Shortly after running into Vince Vaughn down the street from the Ritz-Carlton hotel Friday afternoon, Michael Rapaport, director of “Beats, Rhymes & Life: The Travels of A Tribe Called Quest,” relayed the experience to Tribe Called Quest rapper Malik “Phife Dawg” Taylor. Rapaport was clearly excited about the encounter, not only because he’s a Vaughn fan, but because he learned Vaughn is A Tribe Called Quest fan.
“You know that dude, Vince Vaughn?” Rapaport told Phife as they sat down in one of the hotel’s suites. “I just saw him on the street. He loves Tribe. He said ‘Yo, heard about the movie — I love A Tribe Called Quest.’ He might come the 24th.”
June 24 is when the documentary, which revolves around the legendary New York hip-hop group, will premiere at the Los Angeles Film Festival (the movie hits Chicago theaters July 15). As much as Rapaport would like the “Wedding Crashers” star to be there — as would Phife, who puts Vaughn and Will Ferrell at the top of his funniest actors list — they would be happy just to have the three other members of the band in attendance.
ATCQ broke up in 1998 due, in part, to friction between Phife and frontman Q-Tip. This tension is depicted in the 98-minute documentary, which features footage from the group’s 2008 reunion tour, but the drama didn’t stop there. Q-Tip spoke out against the documentary, and insisted the band members get a producer credit on the film and input in the final edits. Rapaport gave in on the producer credit but not the edits.

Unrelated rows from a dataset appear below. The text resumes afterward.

Definition word (s : string) : bool := negb (String.eqb s "") && str_forall rx_word s.
Definition wf_sfield (f : sfield) : bool := (0 <=? sf_id f) && word (sf_type f) && word (sf_name f).
Definition wf_sstruct (s : sstruct) : bool := word (ss_name s) && forallb wf_sfield (ss_fields s).

(** ** Lemmas: the expressions *)
Lemma rx_classes c :
  (rx_word c = true -> rx_space c = false /\ is_space c = false /\ Ascii.eqb c "010" = false) /\
  (is_digit c = true -> rx_space c = false /\ is_space c = false /\ rx_word c = true).
Proof. destruct c as [[] [] [] [] [] [] [] []]; vm_compute; split_and!; intros; done. Qed.

(** A non-empty word, followed by a character of another class. *)
Lemma rx_plus_ok p w c s : w <> "" -> str_forall p w = true -> p c = false ->
  rx_plus p (w +:+ String c s) = Some (w, String c s).
Proof.
  intros Hw Hp Hc. unfold rx_plus. rewrite span_all; [|done|right; eauto].
  by destruct w.
Qed.

Lemma word_cons s : word s = true -> exists c s', s = String c s' /\ rx_word c = true /\ str_forall rx_word s = true.
Proof.
  unfold word. destruct s as [|c s']; [done|]. cbn. intros [Hc Hs]%andb_true_iff.
  exists c, s'. split_and!; [done|done|]. by rewrite Hc, Hs.
Qed.

Lemma span_stop p c s : p c = false -> span p (String c s) = ("", String c s).
Proof. intros H. cbn. by rewrite H. Qed.

(** Skipping white space before a word, one space at a time. *)
Lemma skip_space w s : word w = true -> snd (rx_star rx_space (w +:+ s)) = w +:+ s.
Proof.
  intros (c & w' & -> & Hc & _)%word_cons. cbn. destruct (rx_classes c) as [H _]. destruct (H Hc) as [-> _]. done.
Qed.
Lemma skip_one_space w s : word w = true -> snd (rx_star rx_space (String " " (w +:+ s))) = w +:+ s.
Proof.
  intros Hw. pose proof (skip_space w s Hw) as H. unfold rx_star in *. cbn [span].
  change (rx_space " ") with true. cbn iota. by destruct (span rx_space (w +:+ s)).
Qed.
Lemma plus_one_space w s : word w = true -> rx_plus rx_space (String " " (w +:+ s)) = Some (" ", w +:+ s).
Proof.
  intros (c & w' & -> & Hc & _)%word_cons. destruct (rx_classes c) as [H _]. destruct (H Hc) as [Hs _].
  unfold rx_plus. cbn. by rewrite Hs.
Qed.

Lemma digits_word z : 0 <= z -> word (Itoa z) = true.
Proof.
  intros Hz. unfold word. rewrite andb_true_iff, negb_true_iff, String.eqb_neq. split; [by apply Itoa_nonempty|].
  eapply str_forall_impl; [|by apply Itoa_digits]. intros c Hc. by apply rx_classes.
Qed.

Lemma structStart_ok n : word n = true -> structStartRx ("struct " +:+ n +:+ " {") = Some n.
Proof.
  intros Hn. unfold structStartRx.
  change (snd (rx_star rx_space ("struct " +:+ n +:+ " {"))) with ("struct " +:+ n +:+ " {").
  change (rx_fold "struct" ("struct " +:+ n +:+ " {")) with (Some (String " " (n +:+ " {"))).
  cbn iota. rewrite plus_one_space by done.
  pose proof (word_cons n Hn) as (c & n' & E & _ & Hall).
  rewrite (rx_plus_ok rx_word n " " "{"); [done|by rewrite E|done|done].
Qed.

Lemma fieldRx_ok f :
  wf_sfield f = true ->
  fieldRx ("  " +:+ Itoa (sf_id f) +:+ ": " +:+ sf_type f +:+ " " +:+ sf_name f +:+ ";")
  = Some (Itoa (sf_id f), sf_type f, sf_name f).
Proof.
  unfold wf_sfield. rewrite !andb_true_iff, Z.leb_le. intros [[Hi Ht] Hn].
  pose proof (digits_word _ Hi) as Hd. pose proof (Itoa_digits _ Hi) as Hdig. pose proof (Itoa_nonempty _ Hi) as Hne.
  destruct (word_cons _ Ht) as (ct & t' & Et & _ & Hallt). destruct (word_cons _ Hn) as (cn & n' & En & _ & Halln).
  unfold fieldRx.
  assert (Hsp : forall w s, word w = true -> snd (rx_star rx_space ("  " +:+ w +:+ s)) = w +:+ s).
  { intros w s Hw. pose proof (skip_one_space w s Hw) as H. unfold rx_star in *. cbn [String.append span] in *.
    change (rx_space " ") with true in *. cbn iota in *. by destruct (span rx_space (w +:+ s)). }
  rewrite Hsp by done. cbn [String.append].
  rewrite (rx_plus_ok is_digit _ ":"); [|done|done|done]. cbn iota.
  rewrite (span_stop rx_space ":") by done. cbn [snd rx_char]. rewrite Ascii.eqb_refl.
  rewrite skip_one_space by done.
  rewrite (rx_plus_ok rx_word _ " "); [|by rewrite Et|done|done].
  rewrite plus_one_space by done. rewrite (rx_plus_ok rx_word _ ";"); [done|by rewrite En|done|done].
Qed.

(** ** Lemmas: the lines *)
Lemma trim_right_head p c s : p c = false -> exists s', trim_right p (String c s) = String c s'.
Proof. intros Hc. cbn. rewrite Hc. destruct (trim_right p s); eauto. Qed.

(** A line that starts (after [TrimSpace]) with [c] is neither blank nor a comment. *)
Lemma code_line c s :
  is_space c = false -> c <> "#"%char -> c <> "/"%char ->
  bool_decide (trim_right is_space (String c s) = "") || HasPrefix (trim_right is_space (String c s)) "#" ||
  HasPrefix (trim_right is_space (String c s)) "//" = false.
Proof.
  intros Hc H1 H2. destruct (trim_right_head is_space c s Hc) as [s' ->].
  rewrite bool_decide_false by done.
  assert (forall d p, c <> d -> HasPrefix (String c s') (String d p) = false) as Hp.
  { intros d p Hd. apply not_true_iff_false. intros [r E]%HasPrefix_iff. cbn in E. congruence. }
  rewrite !Hp by done. done.
Qed.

“We’ve talked about all the guys coming to the L.A. Film Fest, but I don’t know if they’re going to come,” said Rapaport, a long-time ATCQ fan. “I would love for them to all be there and watch it in front of an objective audience.
“I think the issues that happened with me and Q-Tip … if I bended, I would regret it the rest of my life. I wouldn’t be able to take myself serious as a filmmaker and neither would anyone else. … I know what I did was best for the film.”
Although Rapaport believes the drama surrounding the documentary isn’t all bad (“Maybe it’ll make people more curious about the movie,” Rapaport said), he wishes it had never happened. He admitted there have been enough headaches during filming and the post-production process, whether it was trying to tell the story from four people’s points of views or getting music clearances, and said there were times when he wanted to throw in the towel.
Phife is glad he didn’t. The 40-year-old rapper is diabetic and underwent a kidney transplant in 2008, which was documented in the film, and has had a new outlook on life and the band’s legacy. That’s why he joined Rapaport on the film’s press tour.
“I just felt like we need to embrace our legacy, if that’s what people want to call it,” Phife said. “I want to have fun and enjoy it while we’re still here. If nothing more ever happens with Tribe and we don’t tour or do another album and this is the last hoorah, let’s enjoy that (expletive) to the fullest.”
How does Phife think ATCQ’s story will end?
“I don’t know,” Phife responded. “I’m waiting to figure that one out myself. Hopefully it doesn’t, but all good things do come to an end. I think this whole press run says it all being that the rest aren’t here right now. That could be a sign, but I’m hoping it’s not.
“I just think that if this is it for A Tribe Called Quest, we need to go out with a bang. There aren’t too many rap groups saying they had a documentary done about them. I think we need to count that as a blessing and keep it moving forward.”